Capítulo 2:
O ar no escritório ainda carregava a eletricidade estática deixada pela presença espectral, mas Alaric não se permitiu o luxo de um momento de calma. Ele caminhou até sua mesa, os passos ecoando como trovões sobre o mármore, enquanto sentia uma pontada súbita na nuca.
De repente, a realidade ao seu redor começou a sofrer uma mutação violenta.
O brilho luxuoso das luzes de LED e o vidro da metrópole paulistana foram substituídos por névoas densas e o cheiro sufocante de terra úmida e sangue antigo.
"Não tente entrar aqui, fantasma", Alaric rugiu, segurando as bordas de sua mesa de mogno até que a madeira cedesse sob a pressão de seus dedos.

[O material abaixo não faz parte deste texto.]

(* ===== verification/_CoqProject ===== *)
-Q . S2P
Prelude.v
Hex.v
Types.v
Tx.v
TxPool.v
TxPoolQueue.v
TxPoolSubmit.v
TxPoolIndex.v
TxPoolPayload.v
TxPoolInv.v
TxPoolProps.v
State.v
StateModel.v
StateLemmas.v
StateProps.v
StateEquiv.v
Precompile.v
PrecompileProps.v
Frames.v
Executor.v
ExecutorModel.v
ExecutorProps.v
Replication.v
Solvency.v
ExecutorPool.v
EndToEnd.v
Locks.v
Rpc.v
RpcProps.v
Host.v
GenesisDoc.v
Application.v
Node.v
NodeModel.v
NodeProps.v
Network.v
Cluster.v
Bench.v
BenchProps.v
BenchRun.v
PoolTests.v
StateTests.v
Keccak.v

A resposta veio como uma risada ressoando dentro de seu próprio crânio, uma frequência que distorcia seu batimento cardíaco.

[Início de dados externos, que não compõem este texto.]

Lemma Z_of_byte_of_Z z : Z_of_byte (byte_of_Z z) = z mod 256.
Proof.
  unfold Z_of_byte, byte_of_Z.
  pose proof (Z.mod_pos_bound z 256 ltac:(lia)).
  destruct (Byte.of_N (Z.to_N (z mod 256))) as [b|] eqn:E; simpl.
  - apply Byte.to_of_N in E. rewrite E. lia.
  - apply Byte.of_N_None_iff in E. lia.
Qed.

Lemma byte_of_Z_of_byte b : byte_of_Z (Z_of_byte b) = b.
Proof.
  unfold byte_of_Z, Z_of_byte.
  pose proof (Byte.to_N_bounded b).
  rewrite Z.mod_small by lia. by rewrite N2Z.id, Byte.of_to_N.
Qed.

Lemma Z_of_byte_inj b1 b2 : Z_of_byte b1 = Z_of_byte b2 → b1 = b2.
Proof. intros E. rewrite <- (byte_of_Z_of_byte b1), E. apply byte_of_Z_of_byte. Qed.

(** [to_le_bytes], [to_be_bytes], [from_le_bytes], [from_be_bytes]: fixed-width
    encodings of unsigned integers; [n] is the number of bytes. *)
Fixpoint to_le_bytes (n : nat) (z : Z) : list byte :=
  match n with
  | O => []
  | S n' => byte_of_Z z :: to_le_bytes n' (z / 256)
  end.
Fixpoint from_le_bytes (bs : list byte) : Z :=
  match bs with
  | [] => 0
  | b :: bs' => Z_of_byte b + 256 * from_le_bytes bs'
  end.
Definition to_be_bytes (n : nat) (z : Z) : list byte := reverse (to_le_bytes n z).
Definition from_be_bytes (bs : list byte) : Z := from_le_bytes (reverse bs).

Lemma length_to_le_bytes n z : length (to_le_bytes n z) = n.
Proof. revert z. induction n; intros; simpl; auto. Qed.

Lemma length_to_be_bytes n z : length (to_be_bytes n z) = n.
Proof. unfold to_be_bytes. by rewrite length_reverse, length_to_le_bytes. Qed.

Lemma from_to_le_bytes n z : from_le_bytes (to_le_bytes n z) = z mod 2 ^ (8 * Z.of_nat n).
Proof.
  revert z. induction n as [|n IH]; intros z.
  - by rewrite Z.mod_1_r.
  - cbn [to_le_bytes from_le_bytes]. rewrite IH, Z_of_byte_of_Z.
    replace (2 ^ (8 * Z.of_nat (S n))) with (256 * 2 ^ (8 * Z.of_nat n)).
    + rewrite Z.rem_mul_r; lia.
    + replace (8 * Z.of_nat (S n)) with (8 + 8 * Z.of_nat n) by lia.
      by rewrite Z.pow_add_r by lia.
Qed.

Lemma to_from_le_bytes bs : to_le_bytes (length bs) (from_le_bytes bs) = bs.
Proof.
  induction bs as [|b bs IH]; [done|].
  cbn [length to_le_bytes from_le_bytes]. pose proof (Z_of_byte_range b). f_equal.
  - apply Z_of_byte_inj. rewrite Z_of_byte_of_Z, (Z.mul_comm 256).
    rewrite Z.mod_add, Z.mod_small; lia.
  - by rewrite (Z.mul_comm 256), Z.div_add, (Z.div_small (Z_of_byte b)), Z.add_0_l by lia.
Qed.

Lemma from_le_bytes_inj bs1 bs2 :
  length bs1 = length bs2 → from_le_bytes bs1 = from_le_bytes bs2 → bs1 = bs2.
Proof. intros Hl E. by rewrite <- (to_from_le_bytes bs1), <- (to_from_le_bytes bs2), E, Hl. Qed.

Lemma from_le_bytes_range bs : in_u (8 * Z.of_nat (length bs)) (from_le_bytes bs).
Proof.
  rewrite <- (to_from_le_bytes bs) at 2. rewrite from_to_le_bytes.
  apply wrap_range. lia.
Qed.

Lemma from_to_be_bytes n z : from_be_bytes (to_be_bytes n z) = z mod 2 ^ (8 * Z.of_nat n).
Proof. unfold from_be_bytes, to_be_bytes. by rewrite reverse_involutive, from_to_le_bytes. Qed.

Lemma to_from_be_bytes bs : to_be_bytes (length bs) (from_be_bytes bs) = bs.
Proof.
  unfold from_be_bytes, to_be_bytes. rewrite <- (length_reverse bs), to_from_le_bytes.
  apply reverse_involutive.
Qed.

Lemma from_be_bytes_range bs : in_u (8 * Z.of_nat (length bs)) (from_be_bytes bs).
Proof. unfold from_be_bytes. rewrite <- length_reverse. apply from_le_bytes_range. Qed.

Lemma from_to_be_bytes_id n w z :
  w = 8 * Z.of_nat n → in_u w z → from_be_bytes (to_be_bytes n z) = z.
Proof. intros -> Hz. rewrite from_to_be_bytes. by apply wrap_small. Qed.

Lemma to_be_bytes_inj n w x y :
  w = 8 * Z.of_nat n → in_u w x → in_u w y → to_be_bytes n x = to_be_bytes n y → x = y.
Proof.
  intros Hw Hx Hy E. rewrite <- (from_to_be_bytes_id n w x), E by done.
  by apply (from_to_be_bytes_id n w).
Qed.

#[export] Hint Rewrite length_to_le_bytes length_to_be_bytes : nb.

Lemma sublist_fmap {A B} (f : A → B) (l1 l2 : list A) :
  l1 `sublist_of` l2 → f <$> l1 `sublist_of` f <$> l2.
Proof. induction 1; simpl; by constructor. Qed.

(** [Iterator::find] returns the first match. *)
Lemma find_first {A} (f : A → bool) (l : list A) x :
  find f l = Some x → ∃ k, l !! k = Some x ∧ f x = true ∧ ∀ j y, (j < k)%nat → l !! j = Some y → f y = false.
Proof.
  induction l as [|a l IH]; simpl; [done|]. destruct (f a) eqn:Ha.
  - intros [= <-]. exists O. split_and!; [done..|lia].
  - intros (k & Hk & Hx & Hfirst)%IH. exists (S k). split_and!; [done..|].
    intros [|j] y Hj Hy; simplify_eq/=; [done|]. apply (Hfirst j y); [lia|done].
Qed.

(** ** [BTreeMap<u64, V>]

    A finite map whose iteration is by ascending key. *)

Section BTree.
Context {V : Type}.
Implicit Types (m : gmap Z V).

Definition key_le (x y : Z * V) : Prop := x.1 ≤ y.1.

#[export] Instance key_le_dec : RelDecision key_le.
Proof. intros x y. unfold key_le. apply _. Defined.
#[export] Instance key_le_total : Total key_le.
Proof. intros x y. unfold key_le. lia. Qed.
#[export] Instance key_le_trans : Transitive key_le.
Proof. intros x y z. unfold key_le. lia. Qed.

(** [iter()] *)
Definition btree_iter (m : gmap Z V) : list (Z * V) := merge_sort key_le (map_to_list m).
(** [iter().next()] *)
Definition btree_first (m : gmap Z V) : option (Z * V) := head (btree_iter m).
(** [keys().last()] *)
Definition btree_last_key (m : gmap Z V) : option Z := fst <$> last (btree_iter m).
(** [range(..hi)], keys only *)
Definition btree_range_to (hi : Z) (m : gmap Z V) : list Z :=
  fst <$> filter (λ kv : Z * V, kv.1 < hi) (btree_iter m).

Lemma btree_iter_perm m : btree_iter m ≡ₚ map_to_list m.
Proof. apply merge_sort_Permutation. Qed.

Lemma elem_of_btree_iter m k v : (k, v) ∈ btree_iter m ↔ m !! k = Some v.
Proof. rewrite btree_iter_perm. apply elem_of_map_to_list. Qed.

Lemma btree_iter_sorted m : StronglySorted key_le (btree_iter m).
Proof. apply (StronglySorted_merge_sort _). Qed.

Lemma btree_iter_NoDup m : NoDup (btree_iter m).*1.
Proof. rewrite btree_iter_perm. apply NoDup_fst_map_to_list. Qed.

Lemma btree_first_Some m k v :
  btree_first m = Some (k, v) ↔ m !! k = Some v ∧ ∀ k', is_Some (m !! k') → k ≤ k'.
Proof.
  unfold btree_first. rewrite <- elem_of_btree_iter.
  assert (∀ k', is_Some (m !! k') ↔ ∃ v', (k', v') ∈ btree_iter m) as Hdom.
  { intros k'. setoid_rewrite elem_of_btree_iter. done. }
  setoid_rewrite Hdom. pose proof (btree_iter_sorted m) as Hs.
  pose proof (btree_iter_NoDup m) as Hnd.
  destruct (btree_iter m) as [|[k0 v0] l]; simpl.
  - split; [done|]. intros [?%not_elem_of_nil _]. done.
  - apply StronglySorted_inv in Hs as [_ Hall]. rewrite Forall_forall in Hall.
    unfold key_le in Hall. apply NoDup_cons in Hnd as [Hk0 _]. split.
    + intros [= -> ->]. split; [left|]. intros k' [v' [[= -> ->]|?]%elem_of_cons]; [lia|].
      by apply (Hall (k', v')).
    + intros [[[= -> ->]|Hin]%elem_of_cons Hmin]; [done|].
      pose proof (Hall _ Hin). pose proof (Hmin k0 (ex_intro _ v0 (list_elem_of_here _ _))).
      simpl in *. assert (k = k0) as -> by lia. contradict Hk0.
      apply list_elem_of_fmap. by exists (k0, v).
Qed.

Lemma btree_first_None m : btree_first m = None ↔ m = ∅.
Proof.
  unfold btree_first. split.
  - intros H. apply map_empty. intros k. apply eq_None_not_Some. intros [v Hv].
    apply elem_of_btree_iter in Hv. destruct (btree_iter m); [|done].
    by apply not_elem_of_nil in Hv.
  - intros ->. unfold btree_iter. by rewrite map_to_list_empty.
Qed.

Ele viu cenas de séculos atrás: o brilho de lâminas de prata, o som de gritos de uma alcateia que não existia mais e, no centro de tudo, um rosto de olhos gélidos.
"Você não pode apagar o que está escrito no seu sangue, Alaric", a voz de Silas ecoou, não como um som externo, mas como um pensamento intruso e dominante.
A visão era perturbadora: ele via a si mesmo, ou um homem que carregava sua essência, ajoelhado diante de Silas em uma clareira banhada pelo luar.
O toque de Silas, naquela visão, não era feito de névoa, mas de uma eletricidade que parecia fundir suas almas em uma só.
Alaric sacudiu a cabeça, os olhos âmbar brilhando com uma intensidade selvagem enquanto lutava para expulsar a imagem de sua psique. Ele precisava de controle, precisava de algo tangível para ancorar sua consciência ao presente.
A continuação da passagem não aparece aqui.